We tried 4 wheel drive (the punters pushing the bus) to no avail. A passing Turkish farmer saw us, and backed his tractor down to GRUNT, but his tractor wasn’t strong enough, even with 4 wheel drive, and nor was a bigger local tractor we tried.
But the Turkish farmer said he knew a village with the biggest tractor in the Gallipoli area, and offered to drive me there. So Mustafa and I drove around the Gallipoli battlefield areas, passing graveyards andfter graveyards of Anzacs and other fallen British soldiers, with Mustafa giving me a graphic, rattling commentary, pointing first to each graveyard in the low areas in succession -
“Australia here!!!!”,
and pointing up to the top of the steep hills above, with a smiling, celebratory face:
“Attaturk here!!! RAT-A-TAT-A-TAT-A-TATAT”,
loudly mimicking the sounds of massive, relentless Turkish machine-gun fire hammering the Anzacs and other British soldiers below, represented by headstone after headstone in their thousands.
The Australian version from Roland Perry’s “The Australian Light Horse” (at pages 106-113), corroborates the Turkish farmer’s version:
“The noise was terrific, but not from the Anzacs. The steady crash of machine-guns drowned out everything else. The fire, coming from 30 machine-guns spitting hundreds of bullets a second, was powerful enough to sever limbs.. Many troopers were hit climbing out of the trench. Some managed only a few paces. …..

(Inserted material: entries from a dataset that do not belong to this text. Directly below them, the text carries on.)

(* ===== verification/Optimize.v ===== *)
(** * Optimisation advice: crates/mindone-accounting/src/optimize.rs

    The checks of a node's measurements against its targets, and the ordered
    list of advice with its printed evidence.  Evidence is a [BTreeMap] from
    names to texts; a number prints with four decimals, correctly rounded. *)
From S2P Require Import Prelude Text Fixed Float64.

Local Open Scope string_scope.
Local Open Scope list_scope.
Local Open Scope Z_scope.

Record OptimizationMetrics : Type := mkOptimizationMetrics {
  measured_tps : f64;
  measured_ttft_ms : f64;
  error_rate : f64;
  current_tier : PerformanceTier;
  target_tps : f64;
  maximum_ttft_ms : f64;
  maximum_error_rate : f64;
  valid_samples : Z;
  minimum_samples : Z;
}.

Module AdvicePriority.
Inductive AdvicePriority : Type := High | Medium | Low.
Definition rank (p : AdvicePriority) : Z := match p with High => 0 | Medium => 1 | Low => 2 end.
(** The derived order: by position. *)
Definition cmp : AdvicePriority → AdvicePriority → comparison := cmp_on rank Z.compare.
End AdvicePriority.

Record OptimizationAdvice : Type := mkAdvice {
  code : string;
  priority : AdvicePriority.AdvicePriority;
  message : string;
  evidence : gmap string string;
}.

(** ** Numbers with four decimals *)

(** The quotient of two integers, to nearest even. *)
Definition div_half_even (n d : Z) : Z :=
  let q := n / d in
  match (2 * (n mod d)) ?= d with
  | Lt => q
  | Gt => q + 1
  | Eq => if Z.even q then q else q + 1
  end.

(** [significand * 2^exponent] in ten-thousandths. *)
Definition ten_thousandths (significand exponent : Z) : Z :=
  if 0 <=? exponent then Z.shiftl (significand * 10000) exponent
  else div_half_even (significand * 10000) (2 ^ (- exponent)).

Definition pad4 (n : Z) : string :=
  (if n <? 10 then "000" else if n <? 100 then "00" else if n <? 1000 then "0" else "") +:+ dec n.

Definition format_decimal (value : f64) : string :=
  match value with
  | S754_nan => "NaN"
  | S754_infinity s => (if s then "-" else "") +:+ "inf"
  | S754_zero s => (if s then "-" else "") +:+ "0.0000"
  | S754_finite s m e =>
    let n := ten_thousandths (Z.pos m) e in
    (if s then "-" else "") +:+ dec (n / 10000) +:+ "." +:+ pad4 (n mod 10000)
  end.

Definition tier_name (tier : PerformanceTier) : string :=
  match tier with Fixed.High => "high" | Fixed.Medium => "medium" | Fixed.Low => "low" end.

(** ** The checks *)

Definition validate_metrics (metrics : OptimizationMetrics) : Result () :=
  _ ← for_each (λ '(value, name),
        bail_if (negb (is_finite value) || f64_lt value f64_zero)
          (InvalidScore (name +:+ " 必须是非负有限数")))
      [(measured_tps metrics, "measured_tps");
       (measured_ttft_ms metrics, "measured_ttft_ms");
       (error_rate metrics, "error_rate");
       (target_tps metrics, "target_tps");
       (maximum_ttft_ms metrics, "maximum_ttft_ms");
       (maximum_error_rate metrics, "maximum_error_rate")];
  _ ← bail_if (f64_le (target_tps metrics) f64_zero || f64_le (maximum_ttft_ms metrics) f64_zero)
    (InvalidScore "target_tps 与 maximum_ttft_ms 必须大于零");
  _ ← bail_if (minimum_samples metrics =? 0) (InvalidScore "minimum_samples 必须大于零");
  bail_if (f64_gt (error_rate metrics) f64_one || f64_gt (maximum_error_rate metrics) f64_one)
    (InvalidScore "错误率必须在 0 到 1 之间").

(** ** The advice *)

Definition reduce_error_rate (metrics : OptimizationMetrics) : OptimizationAdvice :=
  mkAdvice "reduce_error_rate" AdvicePriority.High
    "近期错误率超过门槛；先检查引擎日志、模型内存需求与并发上限，再增加流量。"
    {[ "measured_error_rate" := format_decimal (error_rate metrics);
       "maximum_error_rate" := format_decimal (maximum_error_rate metrics) ]}.

Definition reduce_ttft (metrics : OptimizationMetrics) : OptimizationAdvice :=
  mkAdvice "reduce_ttft" AdvicePriority.Medium
    "首 Token TTFT 实测值超过目标；可降低最大并发、缩短上下文或选择更合适的量化模型。"
    {[ "measured_ttft_ms" := format_decimal (measured_ttft_ms metrics);
       "maximum_ttft_ms" := format_decimal (maximum_ttft_ms metrics) ]}.

Definition improve_tps (metrics : OptimizationMetrics) : OptimizationAdvice :=
  let improvement :=
    f64_div (f64_sub (target_tps metrics) (measured_tps metrics)) (target_tps metrics) in
  mkAdvice "improve_tps" AdvicePriority.Medium
    "当前 TPS 低于目标；请按证据中的确定差距检查 GPU offload、线程数和量化版本。"
    {[ "measured_tps" := format_decimal (measured_tps metrics);
       "target_tps" := format_decimal (target_tps metrics);
       "relative_gap" := format_decimal improvement ]}.

Definition recover_tier : OptimizationAdvice :=
  mkAdvice "recover_tier" AdvicePriority.Low
    "当前为低级表现；达到绝对性能和稳定性门槛后，表现倍率可由 0.7 提升至 1.0。"
    {[ "current_tier" := "low" ]}.

Definition collect_samples (metrics : OptimizationMetrics) : OptimizationAdvice :=
  mkAdvice "collect_samples" AdvicePriority.Low
    "有效样本不足，当前 Tier 结论尚不稳定；请保持配置并继续完成真实请求。"
    {[ "valid_samples" := dec (valid_samples metrics);
       "minimum_samples" := dec (minimum_samples metrics) ]}.

Definition performance_stable (metrics : OptimizationMetrics) : OptimizationAdvice :=
  mkAdvice "performance_stable" AdvicePriority.Low
    "TPS、首 Token TTFT 实测值与错误率均在当前目标内，建议保持配置并继续积累有效样本。"
    {[ "current_tier" := tier_name (current_tier metrics) ]}.

Definition advice_cmp : OptimizationAdvice → OptimizationAdvice → comparison :=
  cmp_then (cmp_on priority AdvicePriority.cmp) (cmp_on code str_cmp).

Definition push_if (condition : bool) (item : OptimizationAdvice)
    (advice : list OptimizationAdvice) : list OptimizationAdvice :=
  if condition then advice ++ [item] else advice.

Definition optimize (metrics : OptimizationMetrics) : Result (list OptimizationAdvice) :=
  _ ← validate_metrics metrics;
  let advice := push_if (f64_gt (error_rate metrics) (maximum_error_rate metrics))
    (reduce_error_rate metrics) [] in
  let advice := push_if (f64_gt (measured_ttft_ms metrics) (maximum_ttft_ms metrics))
    (reduce_ttft metrics) advice in
  let advice := push_if (f64_lt (measured_tps metrics) (target_tps metrics))
    (improve_tps metrics) advice in
  let advice := push_if (bool_decide (current_tier metrics = Low)) recover_tier advice in
  let advice := push_if (valid_samples metrics <? minimum_samples metrics)
    (collect_samples metrics) advice in
  let advice := push_if (Nat.eqb (length advice) 0) (performance_stable metrics) advice in
  Ok (sort_by advice_cmp advice).

(** ** What the advice promises *)

#[export] Instance priority_cmp_total : TotalCmp AdvicePriority.cmp.
Proof. unfold AdvicePriority.cmp. apply _. Qed.
#[export] Instance advice_cmp_total : TotalCmp advice_cmp.
Proof. unfold advice_cmp. apply _. Qed.

(** The rounding leaves at most half of a unit, and an exact half goes to the
    even neighbour. *)
Lemma div_half_even_nearest n d :
  0 < d → let q := div_half_even n d in
  2 * Z.abs (q * d - n) ≤ d ∧ (2 * Z.abs (q * d - n) = d → Z.even q = true).
Proof.
  intros Hd. unfold div_half_even. pose proof (Z.div_mod n d). pose proof (Z.mod_pos_bound n d Hd).
  destruct (Z.compare_spec (2 * (n mod d)) d) as [E|E|E]; [destruct (Z.even (n / d)) eqn:Hev|..];
    split; try (intros; done || lia); try nia.
  intros _. rewrite Z.even_add, Hev. done.
Qed.

(** Which advice a node's measurements call for. *)
Definition called_for (metrics : OptimizationMetrics) (item : OptimizationAdvice) : Prop :=
  (item = reduce_error_rate metrics ∧ f64_gt (error_rate metrics) (maximum_error_rate metrics) = true)
  ∨ (item = reduce_ttft metrics ∧ f64_gt (measured_ttft_ms metrics) (maximum_ttft_ms metrics) = true)
  ∨ (item = improve_tps metrics ∧ f64_lt (measured_tps metrics) (target_tps metrics) = true)
  ∨ (item = recover_tier ∧ current_tier metrics = Low)
  ∨ (item = collect_samples metrics ∧ valid_samples metrics < minimum_samples metrics).

Lemma elem_of_push_if b x y l : y ∈ push_if b x l ↔ y ∈ l ∨ (y = x ∧ b = true).
Proof. unfold push_if. destruct b; rewrite ?elem_of_app, ?list_elem_of_singleton; naive_solver. Qed.

(** The advice is exactly what the measurements call for. A list answered
    for a node holds each advice whose condition its measurements meet, and the
    single word that performance is stable when they meet none; it is never
    empty, goes from the highest priority down and by code within a priority,
    and every item carries evidence. *)
Theorem advice_is_called_for metrics l :
  optimize metrics = Ok l →
  (∀ item, item ∈ l ↔
     called_for metrics item
     ∨ (item = performance_stable metrics ∧ ∀ other, ¬ called_for metrics other))
  ∧ l ≠ [] ∧ StronglySorted (cmp_le advice_cmp) l
  ∧ ∀ item, item ∈ l → evidence item ≠ ∅.
Proof.
  unfold optimize. intros ([] & _ & [= <-])%bind_Ok. cbv zeta.
  set (advice := push_if (_ <? _) _ _).
  assert (∀ item, item ∈ advice ↔ called_for metrics item) as Hin.
  { intros item. unfold advice, called_for. rewrite !elem_of_push_if, elem_of_nil, bool_decide_eq_true, Z.ltb_lt.
    tauto. }
  clearbody advice.
  assert (∀ item, item ∈ push_if (Nat.eqb (length advice) 0) (performance_stable metrics) advice ↔
     called_for metrics item
     ∨ (item = performance_stable metrics ∧ ∀ other, ¬ called_for metrics other)) as Hall.
  { intros item. rewrite elem_of_push_if, Hin, Nat.eqb_eq, length_zero_iff_nil.
    assert (advice = [] ↔ ∀ other, ¬ called_for metrics other) as ->; [|tauto].
    setoid_rewrite <-Hin. split; [by intros -> ? ?%elem_of_nil|].
    destruct advice as [|x advice]; [done|]. intros H. by destruct (H x); left. }
  split; [intros item; by rewrite elem_of_sort_by|]. split; [|split].
  - intros E%sort_by_nil_inv. destruct advice; done.
  - apply sort_by_sorted, _.
  - intros item Hitem. rewrite elem_of_sort_by, Hall in Hitem.
    destruct Hitem as [[[-> _]|[[-> _]|[[-> _]|[[-> _]|[-> _]]]]]|[-> _]]; simpl; apply insert_non_empty.
Qed.

(** The measurements of a slow node with too many errors, and of a stable one. *)
Definition slow_node : OptimizationMetrics :=
  mkOptimizationMetrics (f64_of_Z 8) (f64_of_Z 1500) (f64_lit 10 100) Low
    (f64_of_Z 10) (f64_of_Z 1000) (f64_lit 5 100) 100 20.
Definition stable_node : OptimizationMetrics :=
  mkOptimizationMetrics (f64_of_Z 20) (f64_of_Z 100) f64_zero High
    (f64_of_Z 10) (f64_of_Z 1000) (f64_lit 5 100) 100 20.

Lemma advice_is_called_for_witness :
  optimize slow_node
    = Ok [reduce_error_rate slow_node; improve_tps slow_node; reduce_ttft slow_node; recover_tier]
  ∧ called_for slow_node recover_tier.
Proof.
  assert (optimize slow_node
    = Ok [reduce_error_rate slow_node; improve_tps slow_node; reduce_ttft slow_node; recover_tier])
    as E by (vm_compute; reflexivity).
  split; [exact E|].
  destruct (advice_is_called_for slow_node _ E) as (H & _).
  destruct (proj1 (H recover_tier)) as [Hc|[Hc _]]; [by do 3 right; left|exact Hc|discriminate Hc].
Defined.

Lemma stable_advice : optimize stable_node = Ok [performance_stable stable_node].
Proof. by vm_compute. Qed.

(** Four decimals, an exact half going to the even neighbour. *)
Lemma decimals :
  format_decimal (f64_lit 1 32) = "0.0312" ∧ format_decimal (f64_lit 3 32) = "0.0938"
  ∧ format_decimal (f64_of_Z 1500) = "1500.0000" ∧ format_decimal (f64_lit 2 10) = "0.2000"
  ∧ format_decimal (f64_neg f64_zero) = "-0.0000" ∧ format_decimal (f64_lit 99999 100000) = "1.0000".
Proof. by vm_compute. Qed.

This amounted to more like mass murder than mass suicide. But not by the Turks. … The excuse that it was war should not have been enough. Commanders like Chauvel and Monash would never have sanctioned, let alone dreamt up, such daft and deadly plans that put their charges in such danger, especially if there was no chance of victory. …...
The Turks, led by Lieutenant Colonel Mustafa Kemal, the officer most responsible for stopping the Anzac advance in late April and a British assault from Suvla earlier in the month, had his men well set up in the heights again on and above hill 60. This kind of operation pleased the Turks.”